Alireza Khatami’s The Things You Kill is set in a world that feels real and an illusion at the same time. He mixes elements of slow burn investigative thrillers and psychological dramas, suspense and horror, social realism and revenge films into a delirious cocktail of genres; one that is perplexing, disturbing and thought-provoking in equal measure.

The Canada-Turkey-Poland-France co-production had its world premiere at the Sundance Film Festival and after travelling to several international festivals it has now been selected as Canada’s entry to the Oscars in the Best International Feature Film category.

Ali, after being in the USA for over a decade, returns to Turkey to teach a course in translation at the university.

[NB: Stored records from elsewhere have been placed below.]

(* ===== verification/Riscv.v ===== *)
(** kernel/riscv.h and kernel/memlayout.h: the constants and macros of the
    Sv39 paging scheme, at their 64-bit width, and their arithmetic meaning. *)
From S2P Require Import Prelude.

(** ** Definitions *)

Definition PGSIZE : Z := 4096.
Definition PGSHIFT : Z := 12.

Definition PGROUNDUP (sz : Z) : Z := Z.land (u64 (sz + PGSIZE - 1)) (Z.lnot (PGSIZE - 1)).
Definition PGROUNDDOWN (a : Z) : Z := Z.land a (Z.lnot (PGSIZE - 1)).

Definition PTE_V : Z := Z.shiftl 1 0.
Definition PTE_R : Z := Z.shiftl 1 1.
Definition PTE_W : Z := Z.shiftl 1 2.
Definition PTE_X : Z := Z.shiftl 1 3.
Definition PTE_U : Z := Z.shiftl 1 4.
Definition PTE_COW : Z := Z.shiftl 1 8.

Definition PA2PTE (pa : Z) : Z := u64 (Z.shiftl (Z.shiftr pa 12) 10).
Definition PTE2PA (pte : Z) : Z := u64 (Z.shiftl (Z.shiftr pte 10) 12).
Definition PTE_FLAGS (pte : Z) : Z := Z.land pte 0x3FF.

Definition PXMASK : Z := 0x1FF.
Definition PXSHIFT (level : Z) : Z := PGSHIFT + 9 * level.
Definition PX (level va : Z) : Z := Z.land (Z.shiftr va (PXSHIFT level)) PXMASK.

Definition MAXVA : Z := Z.shiftl 1 (9 + 9 + 9 + 12 - 1).

Definition SATP_SV39 : Z := Z.shiftl 8 60.
Definition MAKE_SATP (pagetable : Z) : Z := Z.lor SATP_SV39 (Z.shiftr pagetable 12).

Definition KERNBASE : Z := 0x80000000.
Definition PHYSTOP : Z := KERNBASE + 128 * 1024 * 1024.
Definition TRAMPOLINE : Z := MAXVA - PGSIZE.
Definition KSTACK (p : Z) : Z := TRAMPOLINE - (p + 1) * 2 * PGSIZE.
Definition TRAPFRAME : Z := TRAMPOLINE - PGSIZE.

Definition UART0 : Z := 0x10000000.
Definition UART0_IRQ : Z := 10.
Definition VIRTIO0 : Z := 0x10001000.
Definition VIRTIO0_IRQ : Z := 1.
Definition PLIC : Z := 0x0c000000.
Definition PLIC_SENABLE (hart : Z) : Z := PLIC + 0x2080 + hart * 0x100.
Definition PLIC_SPRIORITY (hart : Z) : Z := PLIC + 0x201000 + hart * 0x2000.
Definition PLIC_SCLAIM (hart : Z) : Z := PLIC + 0x201004 + hart * 0x2000.

Definition SSTATUS_SPP : Z := Z.shiftl 1 8.
Definition SSTATUS_SPIE : Z := Z.shiftl 1 5.
Definition SSTATUS_SIE : Z := Z.shiftl 1 1.

(** The truth value of the C expression [x & f]. *)
Definition has (x f : Z) : bool := negb (Z.land x f =? 0).

(** The page a physical address lies in. *)
Definition page_of (a : Z) : Z := a / PGSIZE.

(** ** Arithmetic meaning of the macros *)

Lemma land_lnot_pgmask a : Z.land a (Z.lnot (PGSIZE - 1)) = a / PGSIZE * PGSIZE.
Proof.
  change (Z.lnot (PGSIZE - 1)) with (Z.lnot (Z.ones 12)).
  rewrite <- Z.ldiff_land, Z.ldiff_ones_r by lia.
  rewrite Z.shiftr_div_pow2, Z.shiftl_mul_pow2 by lia. done.
Qed.

Lemma PGROUNDDOWN_eq a : PGROUNDDOWN a = a / PGSIZE * PGSIZE.
Proof. apply land_lnot_pgmask. Qed.

Lemma PGROUNDUP_eq a : 0 ≤ a → a + PGSIZE ≤ 2 ^ 64 →
  PGROUNDUP a = (a + PGSIZE - 1) / PGSIZE * PGSIZE.
Proof.
  intros. unfold PGROUNDUP. rewrite u64_small by (unfold PGSIZE in *; lia).
  apply land_lnot_pgmask.
Qed.

Lemma PGROUNDUP_aligned n : 0 ≤ n → (n + 1) * PGSIZE ≤ 2 ^ 64 →
  PGROUNDUP (n * PGSIZE) = n * PGSIZE.
Proof.
  intros. rewrite PGROUNDUP_eq by (unfold PGSIZE in *; lia). f_equal.
  unfold PGSIZE. symmetry. apply (Z.div_unique _ _ _ (4096 - 1)); lia.
Qed.

Lemma PX_eq l va : 0 ≤ l → PX l va = va / 2 ^ (12 + 9 * l) mod 512.
Proof.
  intros. unfold PX, PXSHIFT, PXMASK, PGSHIFT. change 0x1FF with (Z.ones 9).
  rewrite Z.land_ones, Z.shiftr_div_pow2 by lia. done.
Qed.

Lemma PX_range l va : 0 ≤ l → 0 ≤ PX l va < 512.
Proof. intros. rewrite PX_eq by done. apply Z.mod_pos_bound. lia. Qed.

Lemma PA2PTE_eq n : 0 ≤ n < 2 ^ 52 → PA2PTE (n * PGSIZE) = n * 1024.
Proof.
  intros. unfold PA2PTE. change PGSIZE with (2 ^ 12).
  rewrite Z.shiftr_div_pow2, Z.div_mul, Z.shiftl_mul_pow2 by lia.
  apply u64_small. lia.
Qed.

Lemma PTE_FLAGS_eq x : PTE_FLAGS x = x mod 1024.
Proof. unfold PTE_FLAGS. change 0x3FF with (Z.ones 10). by rewrite Z.land_ones. Qed.

Lemma PTE_FLAGS_range x : 0 ≤ PTE_FLAGS x < 1024.
Proof. rewrite PTE_FLAGS_eq. apply Z.mod_pos_bound. lia. Qed.

Lemma shiftr_flags fl : 0 ≤ fl < 1024 → Z.shiftr fl 10 = 0.
Proof. intros. rewrite Z.shiftr_div_pow2 by lia. apply Z.div_small. lia. Qed.

(** Encoding a physical page and its flags, then decoding, is the identity. *)
Lemma PTE2PA_mkpte n fl : 0 ≤ n < 2 ^ 52 → 0 ≤ fl < 1024 →
  PTE2PA (Z.lor (PA2PTE (n * PGSIZE)) fl) = n * PGSIZE.
Proof.
  intros. rewrite PA2PTE_eq by lia. unfold PTE2PA.
  rewrite Z.shiftr_lor, (shiftr_flags fl), Z.lor_0_r by lia.
  rewrite Z.shiftr_div_pow2 by lia. change 1024 with (2 ^ 10).
  rewrite Z.div_mul, Z.shiftl_mul_pow2 by lia.
  unfold PGSIZE. apply u64_small. lia.
Qed.

Lemma PTE_FLAGS_mkpte n fl : 0 ≤ n < 2 ^ 52 → 0 ≤ fl < 1024 →
  PTE_FLAGS (Z.lor (PA2PTE (n * PGSIZE)) fl) = fl.
Proof.
  intros. rewrite PA2PTE_eq by lia. unfold PTE_FLAGS.
  rewrite Z.land_lor_distr_l. change 0x3FF with (Z.ones 10).
  rewrite !Z.land_ones by lia. change 1024 with (2 ^ 10).
  rewrite Z.mod_mul, Z.lor_0_l by lia. apply Z.mod_small. lia.
Qed.

Lemma lor_flags n fl : 0 ≤ fl < 1024 → Z.lor (n * 1024) fl = n * 1024 + fl.
Proof.
  intros. symmetry. apply Z.add_nocarry_lor. change 1024 with (2 ^ 10).
  rewrite <- Z.shiftl_mul_pow2 by lia.
  rewrite <- (Z.mod_small fl (2 ^ 10)), <- Z.land_ones by lia.
  rewrite (Z.land_comm fl), Z.land_assoc.
  assert (Z.land (Z.shiftl n 10) (Z.ones 10) = 0) as ->; [|done].
  rewrite Z.land_ones, Z.shiftl_mul_pow2 by lia. by apply Z.mod_mul.
Qed.

Lemma mkpte_range n fl : 0 ≤ n < 2 ^ 52 → 0 ≤ fl < 1024 →
  0 ≤ Z.lor (PA2PTE (n * PGSIZE)) fl < 2 ^ 64.
Proof. intros. rewrite PA2PTE_eq, lor_flags by lia. lia. Qed.

(** ** Flag bits *)

Lemma has_pow2 x k : 0 ≤ k → has x (2 ^ k) = Z.testbit x k.
Proof.
  intros Hk. unfold has. destruct (Z.testbit x k) eqn:Hb.
  - apply negb_true_iff, Z.eqb_neq. intros E.
    assert (Z.testbit (Z.land x (2 ^ k)) k = true) as Hc.
    { rewrite Z.land_spec, Hb, Z.pow2_bits_true by lia. done. }
    rewrite E, Z.bits_0 in Hc. done.
  - apply negb_false_iff, Z.eqb_eq. apply Z.bits_inj'. intros i Hi.
    rewrite Z.land_spec, Z.bits_0, Z.pow2_bits_eqb by lia.
    destruct (Z.eqb_spec k i) as [->|]; [by rewrite Hb|apply andb_false_r].
Qed.

Lemma has_V x : has x PTE_V = Z.testbit x 0.
Proof. by apply (has_pow2 x 0). Qed.
Lemma has_R x : has x PTE_R = Z.testbit x 1.
Proof. by apply (has_pow2 x 1). Qed.
Lemma has_W x : has x PTE_W = Z.testbit x 2.
Proof. by apply (has_pow2 x 2). Qed.
Lemma has_X x : has x PTE_X = Z.testbit x 3.
Proof. by apply (has_pow2 x 3). Qed.
Lemma has_U x : has x PTE_U = Z.testbit x 4.
Proof. by apply (has_pow2 x 4). Qed.
Lemma has_COW x : has x PTE_COW = Z.testbit x 8.
Proof. by apply (has_pow2 x 8). Qed.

In his free time, he can be found in his garden by the mountains in the city outskirts. A good son to his ailing mother, he is overcome with anger on getting to know the cause of her sudden suspicious death and the inhuman way she had gotten treated during his stint abroad, something that had been kept a secret from him. Things come to a head when he plans a brutal act of vengeance for her death with the help of a stranger Reza who he had hired on a whim as the gardener.

Khatami keeps catching his audience off guard, in terms of the unpredictable progress of the plot, the tonal shifts in the narrative, the changing dynamics of individual behaviour and the ever-evolving grid of relationships.

It is all about parents and progenies—mother and son and father and son. Ali’s loyalty and love for the mother stands opposed to the hostility towards the father yet the inheritance of patriarchy is inevitable. Khatami shows how toxic masculinity ravages and ruins women. As Ali himself states, “agony seems reserved solely for women”. However, the filmmaker also points at how it poisons and destroys generations of men as it is passed down the family tree. Amid all this is also an angular look at the urge to procreate and propagate families (with Ali and his wife wanting to have kids of their own) despite the noxiousness and impotence—both physical and spiritual—that often lie at their core. However, Khatami doesn’t tutor his viewers, keeps them on the edge of the seat and at unease as he makes them face up to ideas of misogyny, traumas of the past, generational guilt, crime, retribution and punishment. Quite aptly then the narrative arc comes full circle, with the film bookended by nightmares—imagined, dreamt yet awfully real and endlessly haunting.

Khatami has a powerful ensemble of actors, most so Ekin Koc as Ali and Erkan Kolcak Kostendil as Reza, two sides of the same coin or split personalities (like the director’s own name ripped in two) representing the forces of light and darkness, but eventually acting together in perfect synchronicity.

With cinematographer Bartosz Swiniarski, Khatami plays with the landscape— the confinement of the cage-like home and the dry expanse of the garden, a visual evocation of Ali’s own familial discord and infertility respectively. But most of all Khatami takes us on a fascinating journey into the contours of the mind of a man. Ali’s real being and who he becomes when possessed by depravity and taken over by brutality. His conscious and unconscious selves, the many masks he wears, and the anxieties and existential crises that inform the core of his life.

The Things You Kill is an unhurried but riveting ride of a film, rich in subtexts and profundities and the many riddles, meanings and metaphors that Khatami leaves for the audience to plumb into and decipher.